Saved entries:
(** A frame carries a receipt for a job of which [s] was seen, which is kept. *)
Definition known (h : Host) (f : Frame) : Prop :=
  exists s r, f = receipt_frame start r /\ receipt_for start s r /\ attests s r /\ Kept h r.

Record Inv (h : Host) : Prop := {
  inv_conversation : conversation start (sent h);
  inv_authorised cmd : h_spawned h = Some cmd -> authorised start cmd;
  inv_kept f : f ∈ sent h -> is_receipt f = true -> known h f;
}.
(** No receipt was sent. *)
Definition early (h : Host) : Prop := Forall (fun f => is_receipt f = false) (sent h).

Notation hwlp := (wlp exec rely (fun _ => Inv) okay).
Notation anywlp := (wlp exec rely (fun _ _ => True) okay).

(** What is known of the store of a prepared job. *)
Context (StoreOk : JobStore -> Prop).
Context (keep_store : forall h,
  anywlp (prepare start) (fun r _ => forall p, r = Ok p -> StoreOk (pj_store p)) h).
Context (keep_persist : forall store r h, StoreOk store ->
  anywlp (persist_receipt store r) (fun res h' => is_ok res = true -> Kept h' r) h).
Context (keep_update : forall store j r h, Kept h r ->
  anywlp (update_journal store j) (fun _ h' => Kept h' r) h).

Lemma wlp_conj {A} (p : hprog A) (Q Q' : A -> Host -> Prop) h :
  hwlp p Q h -> anywlp p Q' h -> hwlp p (fun a h => Q a h /\ Q' a h) h.
Proof.
  revert h. induction p as [a| |c k IH]; intros h; simpl; [done|done|].
  intros Hp Hp2 h1 ch Hr Ha. destruct (Hp h1 ch Hr Ha), (Hp2 h1 ch Hr Ha). auto.
Qed.

Lemma early_same h h' : early h -> same h h' -> early h'.
Proof. intros He Hs. unfold early. by rewrite (sm_sent _ _ Hs). Qed.

Lemma inv_same h h' : Inv h -> early h -> same h h' -> Inv h'.
Proof.
  intros [] He Hs. split; rewrite ?(sm_sent _ _ Hs), ?(sm_spawned _ _ Hs); [done|done|].
  intros f Hf Hr. unfold early in He. rewrite Forall_forall in He.
  specialize (He f Hf). congruence.
Qed.

Lemma rely_same h h' : rely h h' -> same h h' /\ h_incoming h' = h_incoming h.
Proof. intros (_ & ch & _ & ->). apply others_same. Qed.

Lemma inv_rely h h' : Inv h -> rely h h' -> Inv h'.
Proof.
  intros [Hc Ha Hk] (_ & ch & Hch & ->). pose proof (others_same ch h) as [[Es Ep _] _].
  split; rewrite ?Es, ?Ep; [done|done|]. intros f Hf Hr. destruct (Hk f Hf Hr) as (s & r & -> & ? & ? & ?).
  exists s, r. eauto 6.
Qed.

(** A program that leaves the relay alone, and what it returns. *)
Lemma wlp_silent {A} (P : A -> Prop) (p : hprog A) h :
  silent p -> yields P p -> Inv h -> early h ->
  hwlp p (fun a h' => P a /\ same h h' /\ h_incoming h' = h_incoming h) h.
Proof.
  revert h. induction p as [a| |c k IH]; intros h; simpl; [by repeat split|done|].
  intros [Hq Hp] Hy Hi He h1 ch Hr _. destruct (rely_same _ _ Hr) as [Hs1 Ei1].
  destruct (quiet_same c ch h1 Hq) as [Hs2 Ei2].
  assert (same h (exec c ch h1).2) as Hs by by transitivity h1.
  split; [by eapply inv_same|].
  eapply wlp_mono; [apply IH; [done|done|by eapply inv_same|by eapply early_same]|].
  intros a h' (HP & Hs' & Ei'). split; [done|]. split; [by transitivity (exec c ch h1).2|congruence].
Qed.
Lemma streamed_prefix l s l1 l2 : streamed start l s -> l = l1 ++ l2 -> exists s', streamed start l1 s'.
Proof.
  intros Hs. revert l1 l2. induction Hs as [|l s k data Hl IH Hfit|l s o t Hl IH Ho Ht]; intros l1 l2 E.
  - symmetry in E. apply app_nil in E as [-> ->]. eexists. constructor.
  - destruct l2 as [|f l2 _] using rev_ind.
    + rewrite app_nil_r in E. subst l1. eexists. by constructor.
    + rewrite app_assoc in E. apply app_inj_tail in E as [E _]. by apply (IH l1 l2).
  - destruct l2 as [|f l2 _] using rev_ind.
    + rewrite app_nil_r in E. subst l1. eexists. by constructor.
    + rewrite app_assoc in E. apply app_inj_tail in E as [E _]. by apply (IH l1 l2).
Qed.

Lemma streamed_budget l s : streamed start l s ->
  zlen (s_out s) + zlen (s_err s) <= max_output_bytes start.
Proof.
  induction 1 as [|l s k data Hl IH Hfit|l s o t Hl IH Ho Ht]; [done| |done].
  destruct k; simpl; rewrite zlen_app; lia.
Qed.

(** A list is cut inside its first part, or after it. *)
Lemma app_cut {A} (a b l1 l2 : list A) : a ++ b = l1 ++ l2 ->
  (exists m, a = l1 ++ m) \/ exists m, l1 = a ++ m /\ b = m ++ l2.
Proof.
  intros E. apply app_eq_app in E as (m & [[-> ->]|[-> ->]]); [left|right]; eauto.
Qed.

▸ Task statement
From the opening line of the data above through the line that contains "(** No receipt was sent. *)", please print each line as it stands and only those lines.

▸ Written reply
(** A frame carries a receipt for a job of which [s] was seen, which is kept. *)
Definition known (h : Host) (f : Frame) : Prop :=
  exists s r, f = receipt_frame start r /\ receipt_for start s r /\ attests s r /\ Kept h r.

Record Inv (h : Host) : Prop := {
  inv_conversation : conversation start (sent h);
  inv_authorised cmd : h_spawned h = Some cmd -> authorised start cmd;
  inv_kept f : f ∈ sent h -> is_receipt f = true -> known h f;
}.
(** No receipt was sent. *)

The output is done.